> _EXERCISE OBJECTIVE_
Below is a block of entries; repeat exactly the lines starting at the line that contains "get_document_type_from_file_name cfg file_path" and ending at the line that contains "destruct (cfg !!", both included.

> _DATASET CONTENT_
(** ** A claim whose document type does not resolve *)

(** The resolution fails with [MissingDocumentTypeException] only, and in
    the two cases the function names: no hyphen in the name, or no entry of
    the table for what follows the last hyphen. *)
Lemma resolution_failure_cases cfg file_path e :
  get_document_type_from_file_name cfg file_path = Raised e →
  is_CitadelIDPBackendException e = true
  ∧ let name_part := (PyStr.splitext (PyStr.basename file_path)).1 in
    PyStr.rsplit1 "-" name_part = None
    ∨ ∃ l document_type,
        PyStr.rsplit1 "-" name_part = Some (l, document_type)
        ∧ lookup_document_type (Config.items cfg "Form-Recognizer-Document-Types") document_type
          = None.
Proof.
  unfold get_document_type_from_file_name. intros H.
  destruct (PyStr.rsplit1 "-" _) as [[l ty]|] eqn:E.
  - unfold Config.has_section, Config.items in *.
    destruct (cfg !! "Form-Recognizer-Document-Types") as [kvs|] eqn:Ek; simpl in *.
    + destruct (lookup_document_type kvs ty) eqn:El; [done |].
      injection H as <-. split; [done |]. right. by exists l, ty.
    + injection H as <-. split; [done |]. right. by exists l, ty.
  - injection H as <-. split; [done | by left].
Qed.

(** C3, as the specification states it, fails: for a name without a hyphen
    the record store receives a snapshot that is marked processed and
    carries two new lifecycle entries. *)
Lemma unresolved_type_mutates_record :
  let env := Sample.spec_env (Sample.config "prod" (Some "true")) Sample.service_ok in
  let r := handle_input_blob_process env (Sample.world_of [Sample.no_hyphen_1003]) in
  (raises (get_document_type_from_file_name (config_data env) Sample.no_hyphen_1003))
  ∧ (λ x, (is_processed_for_data x, statuses x)) <$> save_log r.2
    = [(true, [PROCESSING; PROCESSED])]
  ∧ (λ x, (is_processed_for_data x, statuses x)) <$> mongodb r.2
    = [(true, [PROCESSING; PROCESSED])].
Proof. intros env r. split; [| split]; by vm_compute. Qed.

(** C3, amended: when the document type does not resolve, the claim raises
    before it relocates or persists anything and before it sets the claim
    flag; but it has already appended a [PROCESSING] entry to the record,
    and the batch loop catches the exception, marks the record processed,
    appends a [PROCESSED] entry and persists it.  The claim flag keeps its
    value throughout. *)
Theorem unresolved_type_aborts_claim_only env use_fr b ie w e :
  get_document_type_from_file_name (config_data env) (validation_successful_blob_path b)
  = Raised e →
  let started :=
    Blob.append_lifecycle_status
      (mkLifecycleStatus PROCESSING "Starting blob process" (clock w)) b in
  let c := set_blob_for_processing_and_update_mongodb env (mkState b ie w) in
  let r := handle_input_blob env use_fr (mkState b ie w) in
  (c.1 = Raised e
   ∧ cur c.2 = started
   ∧ input_container (world c.2) = input_container w
   ∧ result_container (world c.2) = result_container w
   ∧ mongodb (world c.2) = mongodb w
   ∧ save_log (world c.2) = save_log w)
  ∧ is_processing_for_data (cur r.2) = is_processing_for_data b
  ∧ is_processed_for_data (cur r.2) = true
  ∧ ∃ rest, save_log (world r.2) = save_log w ++ marked (S (clock w)) started :: rest.
Proof.
  intros H started c r. subst c r.
  rewrite (claim_unresolved env b ie w e H). split; [done |].
  unfold handle_input_blob, process_blob.
  erewrite try_bind_raised by by apply claim_unresolved.
  rewrite except_clauses_eq, mark_processed_and_move_eq.
  apply (relocation_keeps_trace env ie (is_processing_for_data b) (save_log w)
           (marked (S (clock w)) started)).
  repeat split; simpl; [done.. |]. by exists [].
Qed.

> _RESPONSE FOR THIS EXERCISE_
  get_document_type_from_file_name cfg file_path = Raised e →
  is_CitadelIDPBackendException e = true
  ∧ let name_part := (PyStr.splitext (PyStr.basename file_path)).1 in
    PyStr.rsplit1 "-" name_part = None
    ∨ ∃ l document_type,
        PyStr.rsplit1 "-" name_part = Some (l, document_type)
        ∧ lookup_document_type (Config.items cfg "Form-Recognizer-Document-Types") document_type
          = None.
Proof.
  unfold get_document_type_from_file_name. intros H.
  destruct (PyStr.rsplit1 "-" _) as [[l ty]|] eqn:E.
  - unfold Config.has_section, Config.items in *.
    destruct (cfg !! "Form-Recognizer-Document-Types") as [kvs|] eqn:Ek; simpl in *.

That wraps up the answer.